Below this line is the material. Write out only its lines from the one containing "Lemma wview_app V" through the one containing "rewrite IH by", both kept, exactly.

━━━

(* ===== verification/LogCrash.v ===== *)
(** * The log: commit, recovery and crashes

    A transaction is the list [bs] of the blocks [log_write] pinned.  The
    logical contents of the disk are the view [V] of the cache; the disk still
    has the old contents of [bs].  [commit] appends to the history of disk
    writes exactly [commit_writes]; a crash leaves any prefix of it on the
    disk, and [initlog] after the reboot brings every block outside the log to
    its old contents (all of them) or to its new ones (all of them). *)

From stdpp Require Import options.
From S2P Require Import Prelude CString State Sched Sleeplock Bio BioList BioSpec Block Log LogSpec.
#[local] Open Scope Z_scope.

(** ** Sequences of writes *)

Lemma wview_app V ws ws' : wview V (ws ++ ws') = wview (wview V ws) ws'.
Proof. apply foldl_app. Qed.
Lemma wdisk_app D ws ws' : wdisk D (ws ++ ws') = wdisk (wdisk D ws) ws'.
Proof. apply foldl_app. Qed.
Lemma wview_ext V W ws m : V m = W m → wview V ws m = wview W ws m.
Proof.
  revert V W. induction ws as [|[n d] ws IH]; intros V W H; simpl; [done|].
  apply IH. unfold supd. by destruct (decide (m = n)).
Qed.
Lemma wview_other V ws m : (∀ d, (m, d) ∉ ws) → wview V ws m = V m.
Proof.
  revert V. induction ws as [|[n d] ws IH]; intros V H; simpl; [done|].
  rewrite IH by (intros d' Hd; apply (H d'); by apply list_elem_of_further).
  apply supd_ne. intros ->. apply (H d). apply list_elem_of_here.
Qed.
(** Every write of [m] writes [d]. *)
Lemma wview_same V ws m d :
  (∀ d', (m, d') ∈ ws → d' = d) → (m, d) ∈ ws ∨ V m = d → wview V ws m = d.
Proof.
  revert V. induction ws as [|[n e] ws IH]; intros V H Hor; simpl; [set_solver|].
  apply IH; [intros d' Hd; apply H; by apply list_elem_of_further|].
  destruct (decide (m = n)) as [->|Hne].
  - right. rewrite supd_eq. apply H. apply list_elem_of_here.
  - destruct Hor as [[Heq|Hin]%elem_of_cons|Hv]; [by simplify_eq|by left|].
    right. by rewrite supd_ne.
Qed.
Lemma disk_block_wdisk D ws m : disk_block (wdisk D ws) m = wview (disk_block D) ws m.
Proof.
  revert D. induction ws as [|[n d] ws IH]; intros D; simpl; [done|].
  rewrite IH. apply wview_ext. rewrite disk_block_insert. done.
Qed.

(** The writes to the log are to its slots. *)
Lemma elem_of_log_writes V st bs : ∀ i m d,
  (m, d) ∈ log_writes V st i bs ↔
  ∃ j b, bs !! j = Some b ∧ m = st + (i + Z.of_nat j) + 1 ∧ d = V b.
Proof.
  induction bs as [|b bs IH]; intros i m d; simpl; [set_solver|].
  rewrite elem_of_cons, IH. split.
  - intros [E|(j & c & Hj & -> & ->)].
    + simplify_eq. exists 0%nat, b. split; [done|]. split; [lia|done].
    + exists (S j), c. split; [done|]. split; [lia|done].
  - intros ([|j] & c & Hj & -> & ->); simpl in Hj.
    + simplify_eq. left. f_equal. lia.
    + right. exists j, c. split; [done|]. split; [lia|done].
Qed.
Lemma home_writes_fst V st bs : ∀ i m d, (m, d) ∈ home_writes V st i bs → m ∈ bs.
Proof.
  induction bs as [|b bs IH]; intros i m d; simpl; [set_solver|].
  intros [E|H]%elem_of_cons; [simplify_eq; apply list_elem_of_here|].
  apply list_elem_of_further. by eapply IH.
Qed.
Lemma home_writes_snd V st bs : ∀ i m d, (m, d) ∈ home_writes V st i bs → ∃ j, d = V j.
Proof.
  induction bs as [|b bs IH]; intros i m d; simpl; [set_solver|].
  intros [E|H]%elem_of_cons; [simplify_eq; by eexists|by eapply IH].
Qed.
Lemma length_log_writes V st bs : ∀ i, length (log_writes V st i bs) = length bs.
Proof. induction bs as [|b bs IH]; intros i; simpl; [done|]. by rewrite IH. Qed.

Section slots.
Context (V : Z → list Z) (st : Z) (bs : list Z) (Hfit : Z.of_nat (length bs) < LOGSIZE).

Lemma log_writes_slot W j b :
  bs !! j = Some b → wview W (log_writes V st 0 bs) (st + Z.of_nat j + 1) = V b.
Proof using All.
  intros Hj. apply wview_same.
  - intros d (j' & c & Hj' & E & ->)%elem_of_log_writes.
    assert (j = j') as <- by lia. congruence.
  - left. apply elem_of_log_writes. exists j, b. split; [done|]. split; [lia|done].
Qed.
Lemma log_writes_other W ws m : ws ⊆ log_writes V st 0 bs → m = st ∨ outside st m → wview W ws m = W m.
Proof using All.
  intros Hws Hm. apply wview_other. intros d Hd%Hws.
  apply elem_of_log_writes in Hd as (j & b & Hj & -> & _).
  apply lookup_lt_Some in Hj. unfold outside in Hm. lia.
Qed.
Lemma home_writes_log W :
  (∀ j b, bs !! j = Some b → W (st + Z.of_nat j + 1) = V b) →
  home_writes W st 0 bs = map (λ b, (b, V b)) bs.
Proof using All.
  assert (∀ i, (∀ j b, bs !! j = Some b → W (st + (i + Z.of_nat j) + 1) = V b) →
    home_writes W st i bs = map (λ b, (b, V b)) bs) as Hx.
  { clear Hfit. induction bs as [|b l IH]; intros i H; simpl; [done|].
    f_equal; [f_equal; rewrite <- (H 0%nat b) by done; f_equal; lia|].
    apply IH. intros j c Hj. rewrite <- (H (S j) c) by done. f_equal. lia. }
  intros H. apply Hx. apply H.
Qed.
End slots.

Lemma elem_of_home (V : Z → list Z) (bs : list Z) m d : (m, d) ∈ map (λ b, (b, V b)) bs ↔ m ∈ bs ∧ d = V m.
Proof.
  rewrite list_elem_of_fmap. split.
  - intros (b & E & Hb). by simplify_eq.
  - intros [Hm ->]. by exists m.
Qed.

(** ** Commit *)

(** What [commit] writes: the blocks to the log, the header, the blocks to
    their homes, the empty header. *)
Definition commit_writes (V : Z → list Z) (st : Z) (bs : list Z) : list (Z * list Z) :=
  let h := header bs (V st) in
  log_writes V st 0 bs ++ [(st, h)] ++ map (λ b, (b, V b)) bs ++ [(st, header [] h)].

━━━

◆ **Answer**
Lemma wview_app V ws ws' : wview V (ws ++ ws') = wview (wview V ws) ws'.
Proof. apply foldl_app. Qed.
Lemma wdisk_app D ws ws' : wdisk D (ws ++ ws') = wdisk (wdisk D ws) ws'.
Proof. apply foldl_app. Qed.
Lemma wview_ext V W ws m : V m = W m → wview V ws m = wview W ws m.
Proof.
  revert V W. induction ws as [|[n d] ws IH]; intros V W H; simpl; [done|].
  apply IH. unfold supd. by destruct (decide (m = n)).
Qed.
Lemma wview_other V ws m : (∀ d, (m, d) ∉ ws) → wview V ws m = V m.
Proof.
  revert V. induction ws as [|[n d] ws IH]; intros V H; simpl; [done|].
  rewrite IH by (intros d' Hd; apply (H d'); by apply list_elem_of_further).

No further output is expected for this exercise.